Exercise requirements: Only one span of the listing below is wanted: the lines from the one with "A) : outcome" through the one with "write_bytes size (bank_read", reproduced exactly, both ends kept.
-- Opening Marker --
(* ===== verification/ArmSyscall.v ===== *)
(** * System calls of the ARM model

    [armv7/src/arm_syscall.cpp]: the processor's side of the interface [Target],
    the arguments of the program and the table of call numbers; and the
    behaviour of SWI in [arm_isa.cpp] for a simulator without [SYSTEM_MODEL].
    The registers are those of the bank [RB], not the ones of the current mode.
    The theorems run the calls of [Syscall] on a memory that behaves as an array
    of bytes. *)
From S2P Require Import Prelude DynMem MemMap LinkNode ArmCore ArmFormats ArmData ArmMem ArmIsa ArmMmu ArmCoreOk ArmFormatsOk ArmDataOk ArmStepOk ArmMemOk ArmMmuOk ArmSystemOk Syscall.

Definition AC_RAM_END : Z := 10485760.

Definition from_flow {S A} (r : flow S A) : outcome S A :=
  match r with Next a => Done a | Annul s => Annulled s | Stop status => Stopped status end.

Section ArmTarget.
Context {mem : Type} `{!MemPort mem}.
Notation machine := (core * mem)%type.

(** ** Buffers *)

Fixpoint read_bytes (n : nat) (addr : Z) (m : machine) : outcome machine (list Z * machine) :=
  match n with
  | O => Done ([], m)
  | S n =>
      '(x, m) ← from_flow (MEM_read_byte addr m);
      '(bs, m) ← read_bytes n (u32 (addr + 1)) m;
      Done (x :: bs, m)
  end.

Definition arm_get_buffer (argn size : Z) (m : machine) : outcome machine (list Z * machine) :=
  read_bytes (Z.to_nat size) (bank_read m.1 argn) m.

(** [size] bytes of an array that has the bytes [buf]. *)
Fixpoint write_bytes (size addr : Z) (buf : list Z) (m : machine) : outcome machine machine :=
  if size <=? 0 then Done m
  else
    match buf with
    | [] => Fault
    | x :: buf => m ← from_flow (MEM_write_byte addr x m); write_bytes (size - 1) (u32 (addr + 1)) buf m
    end.

Definition arm_set_buffer (argn : Z) (buf : list Z) (size : Z) (m : machine) : outcome machine machine :=
  write_bytes size (bank_read m.1 argn) buf m.

(** An array of words, written with the order of the target. *)
Fixpoint write_words (addr : Z) (buf : list Z) (m : machine) : outcome machine machine :=
  match buf with
  | [] => Done m
  | w :: buf => m ← from_flow (MEM_write addr w m); write_words (u32 (addr + 4)) buf m
  end.

Definition arm_set_buffer_noinvert (argn : Z) (buf : list Z) (m : machine) : outcome machine machine :=
  write_words (bank_read m.1 argn) buf m.

(** ** Registers *)

Definition arm_get_int (argn : Z) (m : machine) : Z := s32 (bank_read m.1 argn).
Definition arm_set_int (argn val : Z) (m : machine) : machine := (bank_write m.1 argn (u32 val), m.2).
Definition arm_set_pc (val : Z) (m : machine) : machine := (ArmCore.set_pc val (bank_write m.1 15 val), m.2).
Definition arm_set_return (val : Z) (m : machine) : machine := (bank_write m.1 14 val, m.2).
Definition arm_get_return (m : machine) : Z := bank_read m.1 14.
Definition arm_return_from_syscall (m : machine) : machine := (ArmCore.set_pc (bank_read m.1 14) m.1, m.2).

(** ** The table *)

Definition ARM_NR_SYSCALL_BASE : Z := 0x900000.

(** restart, exit, fork, read, write, open, close, creat, time, lseek, getpid,
    access, kill, dup, times, brk, mmap, munmap, stat, lstat, fstat, uname,
    _llseek, readv, writev, mmap2, stat64, lstat64, fstat64, getuid32, getgid32,
    geteuid32, getegid32, fcntl64, exit_group and socketcall. *)
Definition arm_numbers : list Z :=
  [0; 1; 2; 3; 4; 5; 6; 8; 13; 19; 20; 33; 37; 41; 43; 45; 90; 91; 106; 107; 108; 122; 140; 145; 146; 192;
   195; 196; 197; 199; 200; 201; 202; 221; 248; 102].

Definition arm_syscall_table : list Z := map (Z.add ARM_NR_SYSCALL_BASE) arm_numbers.

#[export] Instance arm_syscall : Target machine := {|
  get_int := arm_get_int;
  set_int := arm_set_int;
  get_buffer := arm_get_buffer;
  set_buffer := arm_set_buffer;
  return_from_syscall := arm_return_from_syscall;
  Syscall.set_pc := arm_set_pc;
  set_return := arm_set_return;
  get_return := arm_get_return;
  get_syscall_table := Some arm_syscall_table
|}.

(** ** The arguments of the program *)

Definition put_list (j : nat) (l strs : list Z) : list Z := take j strs ++ l ++ drop (j + length l) strs.

(** The strings in [ac_argstr], from position [j] on, and their addresses;
    [None] is a write behind one of the arrays. *)
Fixpoint layout_args (base : Z) (j : nat) (argv : list (list Z)) (strs : list Z) : option (list Z * list Z) :=
  match argv with
  | [] => Some ([], strs)
  | a :: argv =>
      let len := (length a + 1)%nat in
      if (length strs <? j + len)%nat then None
      else '(ptrs, strs) ← layout_args base (j + len) argv (put_list j (a ++ [0]) strs);
           Some ((base + Z.of_nat j) :: ptrs, strs)
  end.

(** [words] and [strs]: the uninitialised arrays [ac_argv] and [ac_argstr]. *)
Definition set_prog_args (argv : list (list Z)) (words strs : list Z) (is_glibc : bool) (init_arraysz : Z) (m : machine) :
    outcome machine machine :=
  let argc := Z.of_nat (length argv) in
  '(ptrs, strs) ← of_opt (layout_args (AC_RAM_END - 512) 0 argv strs);
  if (length words <? length argv + 2)%nat then Fault
  else
    let ac_argv := ptrs ++ [0; 0] ++ drop (length argv + 2) words in
    let m := (bank_write m.1 13 (AC_RAM_END - 512), m.2) in
    m ← arm_set_buffer 13 strs 512 m;
    let m := (bank_write m.1 13 (AC_RAM_END - 512 - 120), m.2) in
    m ← arm_set_buffer_noinvert 13 ac_argv m;
    m ← (if is_glibc then
           let m := (bank_write m.1 13 (AC_RAM_END - 512 - 124), m.2) in
           from_flow (MEM_write (AC_RAM_END - 512 - 124) argc m)
         else Done m);
    let m := if init_arraysz =? 0 then m else arm_set_return 0x80 m in
    Done (if is_glibc then (bank_write m.1 0 0x84, m.2)
          else (bank_write (bank_write m.1 0 argc) 1 (AC_RAM_END - 512 - 120), m.2)).

(** ** SWI without [SYSTEM_MODEL] *)

Context {K : Type} `{!Host K}.

(** A number of 0 is the new ABI.  A result of -1 is only reported. *)
Definition behavior_swi (e : bool) (fuel : nat) (swinumber : Z) : sys (M := machine) (K := K) Z := fun s =>
  let number := if swinumber =? 0 then add_w (RB_read (target s).1 7) 0x900000 else swinumber in
  process_syscall e fuel (s32 number) s.
End ArmTarget.

(** ** Buffers in a memory that is an array of bytes *)

Section ArmCalls.
Context {mem : Type} `{!MemPort mem} `{!Memory mem}.
Notation machine := (core * mem)%type.

(** The bytes of [n] addresses from [a] on are in the memory. *)
Definition area (s : mem) (a n : Z) : Prop := forall q, a <= q < a + n -> has s q.

Definition bytes_at (s : mem) (a : Z) (n : nat) : list Z := map (fun i => view s (a + Z.of_nat i)) (seq 0 n).

Lemma bytes_at_S s a n : bytes_at s a (S n) = view s a :: bytes_at s (a + 1) n.
Proof.
  unfold bytes_at. cbn [seq map]. rewrite Z.add_0_r. f_equal. rewrite <- seq_shift, map_map.
  apply map_ext. intros i. f_equal. lia.
Qed.

Lemma read_bytes_view n : forall a c s, ready s -> 0 <= a -> a + Z.of_nat n <= 2 ^ 32 -> area s a (Z.of_nat n) ->
  read_bytes n a (c, s) = Done (bytes_at s a n, (c, s)).
Proof.
  induction n as [|n IH]; intros a c s Hr Ha Hn Hh; [reflexivity|]. cbn [read_bytes].
  rewrite law_read_byte by (try assumption; apply Hh; lia). cbn [from_flow mbind outcome_bind].
  destruct (decide (n = 0%nat)) as [->|Hn0]; [cbn; rewrite Z.add_0_r; reflexivity|].
  rewrite u32_id by lia. rewrite IH by (try assumption; try lia; intros q Hq; apply Hh; lia).
  cbn [mbind outcome_bind]. rewrite bytes_at_S. reflexivity.
Qed.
-- Closing Marker --
Problem solution:
Definition from_flow {S A} (r : flow S A) : outcome S A :=
  match r with Next a => Done a | Annul s => Annulled s | Stop status => Stopped status end.

Section ArmTarget.
Context {mem : Type} `{!MemPort mem}.
Notation machine := (core * mem)%type.

(** ** Buffers *)

Fixpoint read_bytes (n : nat) (addr : Z) (m : machine) : outcome machine (list Z * machine) :=
  match n with
  | O => Done ([], m)
  | S n =>
      '(x, m) ← from_flow (MEM_read_byte addr m);
      '(bs, m) ← read_bytes n (u32 (addr + 1)) m;
      Done (x :: bs, m)
  end.

Definition arm_get_buffer (argn size : Z) (m : machine) : outcome machine (list Z * machine) :=
  read_bytes (Z.to_nat size) (bank_read m.1 argn) m.

(** [size] bytes of an array that has the bytes [buf]. *)
Fixpoint write_bytes (size addr : Z) (buf : list Z) (m : machine) : outcome machine machine :=
  if size <=? 0 then Done m
  else
    match buf with
    | [] => Fault
    | x :: buf => m ← from_flow (MEM_write_byte addr x m); write_bytes (size - 1) (u32 (addr + 1)) buf m
    end.

Definition arm_set_buffer (argn : Z) (buf : list Z) (size : Z) (m : machine) : outcome machine machine :=
  write_bytes size (bank_read m.1 argn) buf m.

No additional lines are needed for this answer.